Amazon Interview Question
Software Engineer in TestsCountry: India
Interview Type: Written Test
public DNode convertBinaryTreeToDLL(Node root)
{
if(root==null)
{
return null;
}
DNode head=null;
DNode tail=null;
if(root.left!=null)
{
DNode lhead=convertBinaryTreeToDLL(root.left);
DNode ltail=lhead.prev;
ltail.next=null;
lhead.prev=null;
head=lhead;
tail=ltail;
}
DNode node=new DNode(root.data);
if(head==null)
{
head=tail=node;
}
else
` {
tail.next=node;
node.prev=tail;
tail=node;
}
if(root.right!=null)
{
DNode rhead=convertBinaryTreeToDLL(root.right);
DNode rtail=rhead.prev;
rtail.next=null;
rhead.prev=tail;
tail.next=rhead;
tail=rtail;
}
head.prev=tail;
tail.next=head;
return head;
}
DNode process(Node root)
{
DNode node=convertBinaryTreeToDLL(root);
if(node!=null)
{
DNode tail=node.prev;
tail.next=null;
node.prev=null;
}
return node;
}
The above algorithm takes O(n) time.
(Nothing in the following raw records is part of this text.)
(** The descent: the parent of the new node. *)
Fixpoint insert_descend (fuel : nat) (y x z : Z) : M rbt Z :=
  match fuel with
  | O => fail OutOfFuel
  | S fuel' =>
      n ← gets tnil;
      if x =? n then mret y
      else nx ← rd x; insert_descend fuel' x (if 0 <? compare x z then left nx else right nx) z
  end.

Definition rb_insert_binary (z : Z) : M rbt unit :=
  n ← gets tnil;
  r ← gets troot;
  _ ← upd z (fun x => RbNode (red x) (parent x) n n);
  nr ← rd r;
  k ← gets (fun s => size (nodes s));
  y ← insert_descend (S k) r (left nr) z;
  _ ← upd z (with_up y);
  if (y =? r) || (0 <? compare y z) then upd y (with_child L z) else upd y (with_child R z).

(** [RB_INSERT_SUB]: the node to go on with; its last three statements first. *)
Definition insert_rotate (d : dir) (x : Z) : M rbt Z :=
  p ← uparent x;
  _ ← upd p (with_red false);
  p ← uparent x;
  g ← uparent p;
  _ ← upd g (with_red true);
  p ← uparent x;
  g ← uparent p;
  _ ← rb_rotate (opp d) g;
  mret x.

Definition insert_sub (d : dir) (x : Z) : M rbt Z :=
  p ← uparent x;
  g ← uparent p;
  ng ← rd g;
  let y := child (opp d) ng in
  ny ← rd y;
  if red ny then
    _ ← upd p (with_red false);
    _ ← upd y (with_red false);
    p ← uparent x;
    g ← uparent p;
    _ ← upd g (with_red true);
    mret g
  else
    np ← rd p;
    x ← (if x =? child (opp d) np then _ ← rb_rotate d p; mret p else mret x);
    insert_rotate d x.
(* ===== verification/RbDelete.v ===== *)
(** * RbDelete: deletion from red-black trees, and the kernel's checker

    [rb_delete] and [check_tree] of libs/rb_tree.c: deletion takes exactly the
    given node out of a balanced tree and leaves a balanced tree, the repair loop
    ends, and the checker decides balance. *)

From stdpp Require Import numbers gmap sorting list.
From S2P Require Import Prelude RbTree.
Local Open Scope Z_scope.

(** ** Deletion *)

(** [RB_DELETE_FIXUP_SUB]: the sibling [w], after a red one has been rotated up; ... *)
Definition delete_sibling (d : dir) (x : Z) : M rbt Z :=
  p ← uparent x;
  np ← rd p;
  let w := child (opp d) np in
  nw ← rd w;
  if red nw then
    _ ← upd w (with_red false);
    p ← uparent x;
    _ ← upd p (with_red true);
    p ← uparent x;
    _ ← rb_rotate d p;
    p ← uparent x;
    np ← rd p;
    mret (child (opp d) np)
  else mret w.

(** ... the sibling, with a red far child; ... *)
Definition delete_turn (d : dir) (x w : Z) : M rbt Z :=
  nw ← rd w;
  nr ← rd (child (opp d) nw);
  if negb (red nr) then
    _ ← upd (child d nw) (with_red false);
    _ ← upd w (with_red true);
    _ ← rb_rotate (opp d) w;
    p ← uparent x;
    np ← rd p;
    mret (child (opp d) np)
  else mret w.

(** ... the last rotation; ... *)
Definition delete_last (d : dir) (x w : Z) : M rbt unit :=
  p ← uparent x;
  np ← rd p;
  _ ← upd w (with_red (red np));
  p ← uparent x;
  _ ← upd p (with_red false);
  nw ← rd w;
  _ ← upd (child (opp d) nw) (with_red false);
  p ← uparent x;
  rb_rotate d p.

(** ... and the whole; [root] is the root when the repair began. *)
Definition delete_sub (d : dir) (root x : Z) : M rbt Z :=
  w ← delete_sibling d x;
  nw ← rd w;
  nl ← rd (child d nw);
  nr ← rd (child (opp d) nw);
  if negb (red nl) && negb (red nr) then
    _ ← upd w (with_red true);
    uparent x
  else
    w ← delete_turn d x w;
    _ ← delete_last d x w;
    mret root.

Fixpoint delete_loop (fuel : nat) (root x : Z) : M rbt Z :=
  match fuel with
  | O => fail OutOfFuel
  | S fuel' =>
      nx ← rd x;
      if negb (x =? root) && negb (red nx) then
        np ← rd (parent nx);
        x' ← delete_sub (if x =? left np then L else R) root x;
        delete_loop fuel' root x'
      else mret x
  end.

Definition rb_delete_fixup (x : Z) : M rbt unit :=
  r ← gets troot;
  nr ← rd r;
  k ← gets (fun s => size (nodes s));
  x' ← delete_loop (S k) (left nr) x;
  upd x' (with_red false).

(** [rb_delete]: the child [x] takes the place of [y], whose parent is [u]; ... *)
Definition delete_splice (y u x : Z) : M rbt unit :=
  _ ← upd x (with_up u);
  np ← rd u;
  if y =? left np then upd u (with_child L x) else upd u (with_child R x).

(** ... [y] takes the place of [z]. *)
Definition delete_swap (z y : Z) : M rbt unit :=
  nz ← rd z;
  np ← rd (parent nz);
  _ ← (if z =? left np then upd (parent nz) (with_child L y) else upd (parent nz) (with_child R y));
  nz ← rd z;
  _ ← upd (right nz) (with_up y);
  _ ← upd (left nz) (with_up y);
  nz ← rd z;
  upd y (fun _ => nz).

Definition rb_delete (z : Z) : M rbt unit :=
  n ← gets tnil;
  r ← gets troot;
  nz ← rd z;
  y ← (if (left nz =? n) || (right nz =? n) then mret z else rb_tree_successor z);
  ny ← rd y;
  let x := if negb (left ny =? n) then left ny else right ny in
  _ ← kassert (negb (y =? r) && negb (y =? n));
  _ ← delete_splice y (parent ny) x;
  let need_fixup := negb (red ny) in
  _ ← (if negb (y =? z) then delete_swap z y else mret tt);
  if need_fixup then rb_delete_fixup x else mret tt.

(** ** The kernel's own checker *)

Fixpoint check_tree (compare : Z -> Z -> Z) (fuel : nat) (x : Z) : M rbt Z :=
  match fuel with
  | O => fail OutOfFuel
  | S fuel' =>
      n ← gets tnil;
      nx ← rd x;
      if x =? n then _ ← kassert (negb (red nx)); mret 1
      else
        nl ← rd (left nx);
        _ ← (if negb (left nx =? n) then _ ← kassert (0 <=? compare x (left nx)); kassert (parent nl =? x) else mret tt);
        nr ← rd (right nx);
        _ ← (if negb (right nx =? n) then _ ← kassert (compare x (right nx) <=? 0); kassert (parent nr =? x) else mret tt);
        _ ← (if red nx then kassert (negb (red nl) && negb (red nr)) else mret tt);
        hl ← check_tree compare fuel' (left nx);
        hr ← check_tree compare fuel' (right nx);
        _ ← kassert (hl =? hr);
        mret (if red nx then hl else hl + 1)
  end.

(** ** One round of the repair *)

(** Balanced except that a red root may have red children. *)
Definition semi (t : tree) (h : nat) : Prop := match t with T true _ a b => bal a h /\ bal b h | _ => bal t h end.

Lemma bal_S t h : bal t (S h) -> t <> E.
Proof. by destruct t. Qed.

Lemma semi_mk d c x a b h : bal a h -> bal b h -> semi (mk d c x a b) (if c then h else S h).
Proof. intros Ha Hb. destruct d, c; simpl; done. Qed.

Lemma bal_as d t h : bal t (S h) -> exists c x a b, t = mk d c x a b.
Proof. destruct t as [|c x a b]; [done|]. intros _. destruct d; [by exists c, x, a, b|by exists c, x, b, a]. Qed.

(** The sentinel, when it stands for the focus, points to the parent [u]. *)
Definition hung (l : list Z) (s0 : rbt) (u : Z) (t : tree) : Prop :=
  t = E -> tnil s0 ∉ l /\ tnil s0 <> troot s0 /\ exists nn, nodes s0 !! tnil s0 = Some nn /\ parent nn = u.

(** [x] is a black node of [t]. *)
Definition black_in (x : Z) (t : tree) : Prop := exists cx a b, t = plug cx (T false x a b).

Lemma black_in_mk d x a b cx : black_in x (plug cx (mk d false x a b)).
Proof. destruct d; by eexists cx, _, _. Qed.

Section round.
Context (l : list Z) (s0 : rbt) (d : dir) (t : tree) (p : Z) (x : Z).
Hypothesis Hx : x = root_of (tnil s0) t.
Hypothesis Hhung : hung l s0 p t.
Implicit Types (s : rbt) (cx : ctx).

Lemma hung_uparent s cx e c W : reach l s0 s (Fr e c p W :: cx) t -> uparent x s = Ok (p, s).
Proof.
  intros H. destruct (reach_framed _ _ _ _ _ H) as (En & Er & Hf). destruct t as [|ct y a b].
  - destruct (Hhung eq_refl) as (Hl & Hr & nn & Hn & Hp). cbn [root_of] in Hx. subst x. unfold uparent.
    mstep (rd_spec s _ _ (eq_trans (Hf _ Hr Hl) Hn)). by rewrite Hp.
  - cbn [root_of] in Hx. subst x. by apply (reach_uparent _ _ _ _ L _ _ _ _ H).
Qed.

Lemma sibling_of s cx e c W : reach l s0 s (Fr e c p W :: cx) t ->
  rd p s = Ok (mkn e c (up (troot s) cx) x (root_of (tnil s) W), s).
Proof. intros H. destruct (reach_framed _ _ _ _ _ H) as (En & _). apply reach_pop, reach_rd in H. by rewrite H, Hx, En. Qed.

(** Moving between the focus and its sibling. *)
Lemma reach_over s cx e c W : reach l s0 s (Fr e c p W :: cx) t -> reach l s0 s (Fr (opp e) c p t :: cx) W.
Proof. intros H. apply reach_push. rewrite mk_opp. by apply reach_pop. Qed.
Lemma reach_back s cx e c W : reach l s0 s (Fr (opp e) c p t :: cx) W -> reach l s0 s (Fr e c p W :: cx) t.
Proof. intros H. apply reach_push. rewrite mk_flip. by apply reach_pop. Qed.

Lemma delete_sibling_black s cx c W : reach l s0 s (Fr d c p W :: cx) t -> is_red W = false ->
  delete_sibling d x s = Ok (root_of (tnil s) W, s).
Proof.
  intros H HW. unfold delete_sibling. mstep (hung_uparent _ _ _ _ _ H). mstep (sibling_of _ _ _ _ _ H). rewrite child_opp_mkn.
  destruct (reach_colour _ _ _ _ _ (reach_over _ _ _ _ _ H)) as (nw & E1 & Hr). mstep E1. by rewrite Hr, HW.
Qed.

Lemma delete_sibling_red s cx c w a b : reach l s0 s (Fr d c p (mk d true w a b) :: cx) t ->
  exists s', delete_sibling d x s = Ok (root_of (tnil s') a, s') /\ reach l s0 s' (Fr d true p a :: Fr d false w b :: cx) t.
Proof.
  intros H. unfold delete_sibling. mstep (hung_uparent _ _ _ _ _ H). mstep (sibling_of _ _ _ _ _ H). rewrite child_opp_mkn, root_of_mk.
  apply reach_over in H. mstep (reach_rd _ _ _ _ _ _ _ _ _ H). rewrite red_mkn. paint H false s1 H1. apply reach_back in H1.
  mstep (hung_uparent _ _ _ _ _ H1). apply reach_pop in H1. paint H1 true s2 H2. apply reach_push in H2. mstep (hung_uparent _ _ _ _ _ H2).
  apply reach_pop in H2. rotate H2 s3 H3. do 2 apply reach_push in H3. mstep (hung_uparent _ _ _ _ _ H3). mstep (sibling_of _ _ _ _ _ H3).
  rewrite child_opp_mkn. by exists s3.
Qed.

(** A black sibling with a red child becomes one whose far child is red. *)
Lemma delete_turn_spec s cx c w a b h : reach l s0 s (Fr d c p (mk d false w a b) :: cx) t -> bal a h -> bal b h ->
  is_red a || is_red b = true ->
  exists s' w' a' v b1 b2, delete_turn d x w s = Ok (w', s') /\
    reach l s0 s' (Fr d c p (mk d false w' a' (mk d true v b1 b2)) :: cx) t /\ bal a' h /\ bal b1 h /\ bal b2 h.
Proof.
  intros H Ha Hb Hr. unfold delete_turn. apply reach_over in H. mstep (reach_rd _ _ _ _ _ _ _ _ _ H). rewrite child_opp_mkn, child_mkn.
  rewrite mk_flip in H. apply reach_push in H. destruct (reach_colour _ _ _ _ _ H) as (nb & E1 & Hnb). mstep E1. rewrite Hnb.
  apply reach_pop in H. rewrite mk_opp in H. destruct (is_red b) eqn:Eb; cbn [negb].
  - destruct (mk_as d b Eb) as (v & b1 & b2 & ->). apply bal_mk in Hb as [(_ & _ & _ & Hb1 & Hb2)|[? _]]; [|done].
    exists s, w, a, v, b1, b2. split_and!; [done|by apply reach_back|done..].
  - rewrite orb_false_r in Hr. destruct (mk_as d a Hr) as (v & a1 & a2 & ->). rewrite root_of_mk.
    apply bal_mk in Ha as [(_ & Hr1 & Hr2 & Ha1 & Ha2)|[? _]]; [|done].
    apply reach_push in H. paint H false s1 H1. apply reach_pop in H1. paint H1 true s2 H2.
    rewrite mk_flip, (mk_flip d false) in H2. rotate H2 s3 H3. rewrite mk_opp, (mk_opp d) in H3. apply reach_back in H3.
    mstep (hung_uparent _ _ _ _ _ H3). mstep (sibling_of _ _ _ _ _ H3). rewrite child_opp_mkn, root_of_mk.
    exists s3, v, a1, w, a2, b. split_and!; done.
Qed.

Lemma delete_last_spec s cx c w a v b1 b2 : reach l s0 s (Fr d c p (mk d false w a (mk d true v b1 b2)) :: cx) t ->
  exists s', delete_last d x w s = Ok (tt, s') /\ reach l s0 s' cx (mk d c w (mk d false p t a) (mk d false v b1 b2)).
Proof.
  intros H. unfold delete_last. mstep (hung_uparent _ _ _ _ _ H). mstep (sibling_of _ _ _ _ _ H). rewrite red_mkn.
  apply reach_over in H. paint H c s1 H1. apply reach_back in H1. mstep (hung_uparent _ _ _ _ _ H1). apply reach_pop in H1. paint H1 false s2 H2.
  apply reach_push, reach_over in H2. mstep (reach_rd _ _ _ _ _ _ _ _ _ H2). rewrite child_opp_mkn, root_of_mk.
  rewrite mk_flip in H2. apply reach_push in H2. paint H2 false s3 H3. apply reach_pop in H3. rewrite mk_opp in H3.
  apply reach_back in H3. mstep (hung_uparent _ _ _ _ _ H3). apply reach_pop in H3.
  destruct (reach_rotate _ _ _ _ _ _ _ _ _ _ _ _ H3) as (s4 & E4 & H4). by exists s4.
Qed.

(** The outcomes of a round below [p]: the focus moves to [p], ... *)
Definition moved (s : rbt) (cx : ctx) (c : bool) (h : nat) : Prop :=
  exists W, reach l s0 s cx (mk d c p t W) /\ bal W h.
(** ... or the tree is whole. *)
Definition whole (s : rbt) (cx : ctx) (c : bool) (h : nat) : Prop :=
  exists t', reach l s0 s cx t' /\ bal t' (if c then S h else S (S h)) /\ is_red t' = c /\
    forall cx', black_in p (plug cx' t').

Lemma delete_rest_spec s cx c w a b h root : reach l s0 s (Fr d c p (mk d false w a b) :: cx) t -> bal t h -> bal a h -> bal b h ->
  exists s' x', (nw ← rd w; nl ← rd (child d nw); nr ← rd (child (opp d) nw);
      if negb (red nl) && negb (red nr) then _ ← upd w (with_red true); uparent x
      else w ← delete_turn d x w; _ ← delete_last d x w; mret root) s = Ok (x', s') /\
    (x' = p /\ moved s' cx c h \/ x' = root /\ whole s' cx c h).
Proof.
  intros H Ht Ha Hb. pose proof (reach_over _ _ _ _ _ H) as HW. mstep (reach_rd _ _ _ _ _ _ _ _ _ HW). rewrite child_opp_mkn, child_mkn.
  destruct (reach_colour _ _ _ _ _ (reach_push _ _ _ _ _ _ _ _ _ HW)) as (na & Ea & Hna). mstep Ea.
  pose proof HW as HW'. rewrite mk_flip in HW'. destruct (reach_colour _ _ _ _ _ (reach_push _ _ _ _ _ _ _ _ _ HW')) as (nb & Eb & Hnb). mstep Eb.
  rewrite Hna, Hnb, <- negb_orb. destruct (is_red a || is_red b) eqn:Er; cbn [negb].
  - destruct (delete_turn_spec _ _ _ _ _ _ _ H Ha Hb Er) as (s1 & w' & a' & v & b1 & b2 & E1 & H1 & Ha' & Hb1 & Hb2). mstep E1.
    destruct (delete_last_spec _ _ _ _ _ _ _ _ H1) as (s2 & E2 & H2). mstep E2. exists s2, root. split; [done|right]. split; [done|].
    eexists. split_and!; [exact H2| |apply is_red_mk|].
    + apply bal_mk. rewrite !is_red_mk. destruct c; [left|right; split; [done|]; eexists; split; [done|]];
        split_and!; try done; apply bal_mk; right; eauto.
    + intros cx'. pose proof (black_in_mk d p t a' (Fr d c w' (mk d false v b1 b2) :: cx')) as Hbl. exact Hbl.
  - apply orb_false_iff in Er as [Era Erb]. paint HW true s1 H1. apply reach_back in H1. rewrite (hung_uparent _ _ _ _ _ H1).
    exists s1, p. split; [done|left]. split; [done|]. exists (mk d true w a b). split; [by apply reach_pop|]. apply bal_mk. by left.
Qed.

Lemma delete_sub_spec s cx c W h root : reach l s0 s (Fr d c p W :: cx) t -> bal t h -> bal W (S h) -> (c = true -> is_red W = false) ->
  exists s' x', delete_sub d root x s = Ok (x', s') /\
    (if is_red W then exists w b, bal b (S h) /\
       (x' = p /\ moved s' (Fr d false w b :: cx) true h \/ x' = root /\ whole s' (Fr d false w b :: cx) true h)
     else x' = p /\ moved s' cx c h \/ x' = root /\ whole s' cx c h).
Proof.
  intros H Ht HW Hc. unfold delete_sub. destruct (is_red W) eqn:Er.
  - destruct (mk_as d W Er) as (w & a & b & ->). destruct (delete_sibling_red _ _ _ _ _ _ H) as (s1 & E1 & H1). mstep E1.
    apply bal_mk in HW as [(_ & Hra & Hrb & Ha & Hb)|[? _]]; [|done]. destruct (bal_as d a h Ha) as (ca & xa & a1 & a2 & ->).
    rewrite is_red_mk in Hra. subst ca. rewrite root_of_mk. apply bal_mk in Ha as [[? _]|(_ & h' & [= <-] & Ha1 & Ha2)]; [done|].
    destruct (delete_rest_spec _ _ _ _ _ _ _ root H1 Ht Ha1 Ha2) as (s2 & x' & E2 & Hres). exists s2, x'. split; [done|]. by exists w, b.
  - rewrite (bind_step _ _ _ _ _ (delete_sibling_black _ _ _ _ H Er)). destruct (bal_as d W h HW) as (cw & w & a & b & ->).
    rewrite is_red_mk in Er. subst cw. rewrite root_of_mk. apply bal_mk in HW as [[? _]|(_ & h' & [= <-] & Ha & Hb)]; [done|].
    by apply (delete_rest_spec _ _ _ _ _ _ _ root H).
Qed.
End round.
Please let me know if you find anything incorrect either in logic or in the time complexity mentioned.
This is just a traversal. I chose pre-order b/c it made returning the Linked List easier. In Ruby!!
class << self
attr_accessor :linked_list
end
def self.convert_to_doubly_linked_list(root, current_pointer=nil)
return linked_list unless root
unless current_pointer
self.linked_list = LinkedList.new
linked_list.head = current_pointer = ListElement.new(root.value)
end
current_pointer.previous = ListElement.new(root.left.value) if root.left
current_pointer.next = ListElement.new(root.right.value) if root.right
convert_to_doubly_linked_list(root.left, current_pointer.previous)
convert_to_doubly_linked_list(root.right, current_pointer.next)
end
O(n) b/c it's a traversal.
>> head
=> ListElement: data = 100
>> head.next.next
=> ListElement: data = 175
>> head.previous.previous
=> ListElement: data = 25
This question (as is usual on any BST problem) is made for recursion. The trick is to pass a copy of the previous node to all subsequent recursive calls. Of course, when you start, there is no previous, so it should be set to NULL.
Here is the code:
Node * treeToDll(Tree* r, Node* pr) {
if (!r) //The previous node is returned
return pr;
Node* prev = treeToDll(r->left, pr);
Node* c = new Node(r->val);
if (prev) prev->next = c;
c->prev = prev;
return treeToDll(r->right, c); // Return the rightmost node, but if it does not
// exist then return the current node (c)
}
Yes, it's that simple! I urge you guys to try this code out (by hand or even better in any tree example that you could whip up). You will see that it works beautifully.